To date, since 21 December 2007, the New South Wales Government has made only one concession, and that was reimbursement of full Higher Education Contribution Scheme [HECS] payments for appropriate university-level teaching qualifications. But that concession is not meaningful without restoring release time and teacher professionalism. This matter is urgent because if the Minister does not act now TAFE teacher professionalism will be undermined, and with it the benefits of TAFE teaching. I commend the motion to the House.

The Hon. ROBYN PARKER [3.54 p.m.]: The Liberal-Nationals Coalition supports the urgency and the sentiment of this motion. This matter is urgent because we are quickly moving forward from discussions and negotiations over some time to a point where TAFE teachers will be employed without the need for university-level teaching qualifications. This will mean that TAFE teachers may have different qualifications from their peers and, indeed, different qualifications from high school teachers.

This matter is urgent because it is important that this process of change cease so that there can be proper negotiation and discussion. This change to teachers' qualifications has been brought forward without adequate consultation, without thought and without an understanding of what this means. It means that certificate IV will be a sufficient qualification for TAFE teachers and, therefore, those teaching Higher School Certificate subjects need to have only that qualification. The matter is urgent because it is important that we do not create different standards within the teaching profession. If we allow this change to proceed we will find that we have a tier system emerging in the qualification levels of the teachers being employed, and ultimately their students will suffer.

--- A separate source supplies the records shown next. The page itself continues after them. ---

(* ===== verification/GraphCommit.v ===== *)
(** * Replaying a commit

    A commit's delta, applied to what recovery holds of the graph before, is accepted and
    gives what it should hold of the graph after.

    Further down: the commit as a whole. *)
From S2P Require Import Prelude.
From S2P Require Import GoBytes.
From S2P Require Import BinaryCodec.
From S2P Require Import BinaryValue.
From S2P Require Import BinaryValueSpec.
From S2P Require Import BinaryRecords.
From S2P Require Import GoMaps.
From S2P Require Import Values.
From S2P Require Import ValuesSpec.
From S2P Require Import Properties.
From S2P Require Import PageRecords.
From S2P Require Import Streams.
From S2P Require Import StreamStoreSpec.
From S2P Require Import StreamPersist.
From S2P Require Import StreamPersistSpec.
From S2P Require Import StreamTx.
From S2P Require Import StreamTxSpec.
From S2P Require Import PropertyDelta.
From S2P Require Import PropertyPatch.
From S2P Require Import WalAccumulator.
From S2P Require Import WalInvariant.
From S2P Require Import WalSteps.
From S2P Require Import WalFrames.
From S2P Require Import DecoderSafety.
From S2P Require Import WalApply.
From S2P Require Import GraphPersist.
From S2P Require Import GraphChanges.

(** ** Maps after a delta *)

Lemma deleteAll_at {A} l id : forall m : gmap N A, id ∈ l -> deleteAll m l !! id = None.
Proof.
  induction l as [|x l IH]; intros m Hin; [by apply elem_of_nil in Hin|]. change (deleteAll m (x :: l)) with (deleteAll (delete x m) l).
  destruct (decide (id ∈ l)) as [Hl|Hl]; [by apply IH|]. rewrite deleteAll_other by done. apply elem_of_cons in Hin as [->|]; [apply lookup_delete_eq|done].
Qed.

Section upserts.
Context {P : Type} (key : P -> N) (h : N -> option P) (Hkey : forall id x, h id = Some x -> key x = id).

Lemma upsert_omap ids id : forall m, upsertAll key m (omap h ids) !! id = if decide (id ∈ ids) then (match h id with Some x => Some x | None => m !! id end) else m !! id.
Proof.
  induction ids as [|k ids IH]; intros m; [by rewrite decide_False by apply not_elem_of_nil|]. cbn [omap list_omap].
  assert (Hne : forall x, h k = Some x -> id <> k -> <[key x := x]> m !! id = m !! id) by (intros x Hx Hn; apply Hkey in Hx; rewrite lookup_insert_ne; congruence).
  destruct (decide (id = k)) as [->|Hn].
  - rewrite decide_True by left. destruct (h k) as [x|] eqn:E.
    + change (upsertAll key m (x :: omap h ids)) with (upsertAll key (<[key x := x]> m) (omap h ids)). rewrite IH, (Hkey _ _ E), lookup_insert_eq. by destruct (decide _).
    + rewrite IH. by destruct (decide _).
  - assert (Hd : forall Q : option P, (if decide (id ∈ k :: ids) then Q else m !! id) = if decide (id ∈ ids) then Q else m !! id).
    { intros Q. destruct (decide (id ∈ ids)) as [Hi|Hi]; [by rewrite decide_True by (by right)|]. rewrite decide_False; [done|]. by intros [|]%elem_of_cons. }
    rewrite Hd. destruct (h k) as [x|] eqn:E; [|apply IH].
    change (upsertAll key m (x :: omap h ids)) with (upsertAll key (<[key x := x]> m) (omap h ids)). by rewrite IH, Hne.
Qed.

Also, the Government plans to abolish the eight to ten hours a week teaching release, which enables TAFE teachers to undertake further study obtain their teaching qualifications. In my view it is dumbing down the qualifications of TAFE at a time when we want to encourage people to come in from industry and to recognise their experience and qualifications. Most of the 292 teachers employed this year chose to undertake university-level qualifications. If teachers do not want to undertake those qualifications they should be able to remain on the part-time, casual or temporary teacher roster.
The Government is trying to push this through without enough consultation and negotiation. It is important that we discuss this and have a resolution today so that we do not create a situation where teachers will be teaching without the proper international best practice standard in terms of vocational education and training: the requirement to have qualifications right from the start and an understanding of what pedagogy is and the educational processes involved. It is important that we stop this now so that negotiation proceeds, because teachers will be employed under different circumstances from others and it will be too late to amend that once the stable door has been shut.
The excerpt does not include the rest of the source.